CAUTION: Running Kaypro-specific programs under this version of CP/M 3 can be risky. CP/M 3 does not use the ROM BIOS (in order to avoid the cost of the high memory being consumed by it), and so anything that calls the ROM while CP/M 3 is loaded and running may corrupt the high memory parts of CP/M 3. It is not known exactly which Kaypro programs call the ROM directly, but one suspicious one is MITE (MITE.COM, MINSTALL.COM, AUTOMITE.COM). Standard CP/M programs should be fine.

Memory Modification

I acquired some 256Kx1 DRAM chips, which were pin-compatible with the existing 64Kx1 chips on the board, having one new pin for the extra 2 address signals (DRAM of the era multiplexed address lines using CAS and RAS signals). I then added a 8-bit output port at (unused) I/O address 0x3c-0x3f. The top 4 bits fed into a comparator circuit that was used to select the "common page boundary". Bits 2, 3 were used to select the WR bank and bits 0, 1 were the RD bank - allowing direct inter-bank copies. Each of these pairs of address bits were multiplexed using CAS/RAS and then selected based on memory RD or WR and fed to the new address pin on the 256K DRAM chips (previously unused pin). That provided a simple, but flexible and powerful (for that era), memory management unit. Based on information currently available, here is the schematic for the modification. The MMU port bits are defined as follows:

The following table describes how common page boundary was selected. Common page is always bank 0. Banked page can be any of bank 0-3, selected by WR bank and RD bank.

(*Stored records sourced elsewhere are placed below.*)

(** The fuel of a machine: programs nest, and within one program the weight decreases. *)
Lemma machines_settle m :
  running m → machine_valued m = true → budget_ok (budget m) → machine_settles m.
Proof.
  remember (programs_left (budget m)) as k eqn:Hk. revert m Hk.
  induction k as [k IHk] using (well_founded_induction N.lt_wf_0). intros m.
  remember (machine_weight m) as n eqn:Hn. revert m Hn.
  induction n as [n IHn] using (well_founded_induction N.lt_wf_0). intros m -> -> Hrun Hv Hok.
  apply machine_round. pose proof (advance_running program_hash registry m Hrun) as Hadv.
  pose proof (iterate_valued program_hash registry (N.succ_pos (machine_weight m)) m Hv) as Hval.
  unfold advance_machine in *. destruct Hrun as [Ht Hp]. rewrite Ht, Hp in *.
  destruct (iterate _ _ _ m) as [m1|m1 a|]; [done| |done].
  exists m1, a. split; [done|]. intros e ->.
  destruct Hadv as [(e' & [= <-] & Hpe & Hte & Hw & Hs & Hseq & Hb & Hc)|(t & Hbad & _)]; [|by destruct t].
  specialize (Hb Hok).
  assert (∀ c, running c → machine_valued c = true → budget_le (budget c) (budget m) →
    programs_left (budget c) < programs_left (budget m) ∨ machine_weight c < machine_weight m →
    machine_settles c) as Hless.
  { intros c Hcr Hcv Hcb Hor. assert (budget_ok (budget c)) as Hcok by (by eapply budget_ok_le).
    destruct (N.lt_trichotomy (programs_left (budget c)) (programs_left (budget m))) as [Hlt|[Heq|Hgt]].
    - by apply (IHk _ Hlt).
    - destruct Hor as [Hlt|Hlt]; [lia|]. by apply (IHn _ Hlt c).
    - destruct Hcb as (_ & _ & Hcb). lia. }
  split.
  - destruct e; try done; simpl in Hc, Hb |- *.
    + apply Forall_forall. intros b Hin. rewrite Forall_forall in Hc. destruct (Hc b Hin) as (Hbr & Hbv & Hbw).
      apply Hless; [done..| |by right]. etrans; [by apply branch_budget|]. by eapply budget_le_add_l.
    + destruct Hc as [Hcr Hcv]. apply Hless; [done..| |left; unfold budget_le, budget_add in Hb; simpl in Hb; lia].
      unfold budget_le, budget_add in *. simpl in Hb. lia.
  - intros outcome m2 (e0 & _ & _ & Hp2 & Ht2 & Hf2 & Hb2 & _)%resume_effect_Ok.
    apply Hless; [split; congruence|unfold machine_valued; rewrite Hf2; exact Hval| |right].
    + rewrite Hb2. by eapply budget_le_add_r.
    + unfold machine_weight in *. by rewrite Hf2.
Qed.

(** C29. The evaluator of one process always ends: whatever the tools and the model answer, and in
    whatever state they leave the world, the evaluation of a program that carries a typed body
    returns a value or an error, with some amount of fuel and with every larger one. *)
Theorem evaluate_terminates p typed w :
  typed_program p = Some typed →
  ∃ fuel r, ∀ fuel', (fuel <= fuel')%nat → evaluate program_hash registry fuel' p w = Some r.
Proof.
  intros Ht. unfold evaluate. destruct (machine_new p) as [m|e] eqn:Hm; [|apply settles_const].
  apply machines_settle; [by eapply machine_new_running|by eapply machine_new_valued|].
  apply machine_new_running in Hm as [_ ->]. unfold budget_ok, budget_le. simpl. done.
Qed.
End evaluator.

(** ** Safe runs *)

Section runs_safely.
Context `{AnalysisProfile} `{Digest} `{PlanCodec} (program_hash : Program → str) (registry : Registry)
  (defs : Definitions).
Local Abbreviation advance := (advance_machine program_hash registry).

(** A safe run, against every host that answers in the type of the effect: it ends, with a value
    that [out] admits or an expected failure, and on the way it asks only for effects of the
    row, whose branches run safely. *)
Inductive runs_safely : EffectSet → (Json → Prop) → PlanMachine → Prop :=
| runs_complete row (out : Json → Prop) m m1 v : advance m = Return m1 (Complete v) → out v → runs_safely row out m
| runs_failed row out m m1 message :
    advance m = Return m1 (Failed message) → expected program_hash registry defs message → runs_safely row out m
| runs_effect row out m m1 e t :
    advance m = Return m1 (Suspended e) → asks program_hash defs row e t →
    (∀ outcome m2, answers defs t outcome → resume_effect m1 (sequence e) outcome = Ok m2 → runs_safely row out m2) →
    runs_safely row out m
| runs_parallel row out m m1 n bs ts :
    advance m = Return m1 (Suspended (PParallel n bs)) → NoDup ts.*1 →
    Forall2 (λ b nt, br_name b = nt.1 ∧ ∃ row', row' ⊆ row ∧ runs_safely row' (has_type defs nt.2) (br_machine b)) bs ts →
    (∀ outcome m2, answers defs (TStructuralRecord (bm_of_list ts)) outcome →
       resume_effect m1 n outcome = Ok m2 → runs_safely row out m2) →
    runs_safely row out m.
End runs_safely.

Section machine.
Context `{CharClass} `{AnalysisProfile} `{Digest} `{PlanCodec} (program_hash : Program → str)
  (registry : Registry) (cx : Ctx) (rt : Ty).
Context (Hdefs : definitions_ok (ctx_definitions cx))
  (Hhost : ∀ n, implicit_binding n = if n =s s! "runtime" then Some rt else None).
Local Abbreviation defs := (ctx_definitions cx).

The above memory arrangements all result in some wasted memory, as the memory above the common page boundary in banks other than "0" could not be accessed. But, it divided memory up into 4 banks that could be easily used to implement CP/M Plus (CP/M 3) or MP/M-II.

NOTE: for direct bank-to-bank copies, the code doing the copy must still be in common memory (at the absolute least must reside in the RD bank).

Floppy Modification

The modification for more than 2 floppies was a bit simpler. It involved adding a decoder IC to the existing 2 floppy select bits, turning the former into a 4-way select. Some additional circuitry was added, as I recall, to help avoid potential multiple select. I only had one extra drive, so the prior "no drives selected" state still resulted in no drive being selected.

Fully Populated Motherboard

The original mainboard was only partially populated, missing at least the modem and RTC chips (possibly the Z80-IPO also). I added the RTC (and PIO) so that CP/M Plus could have a time source.

Software

To simplify the initial version, the ROM BIOS was not used at all. There are provisions in the code to use the ROM for the CRT, which would reduce the size of the BNKBIOS, but that was not tested.

The basic structure of the software is based on Magnolia Microsystem's CP/M Plus implementations, using a BNKBIOS made up of linkable modules (.REL files as produced by RMAC). It also supported several diskette formats from the H89 realm (without the need for patching the OS with MFDISK).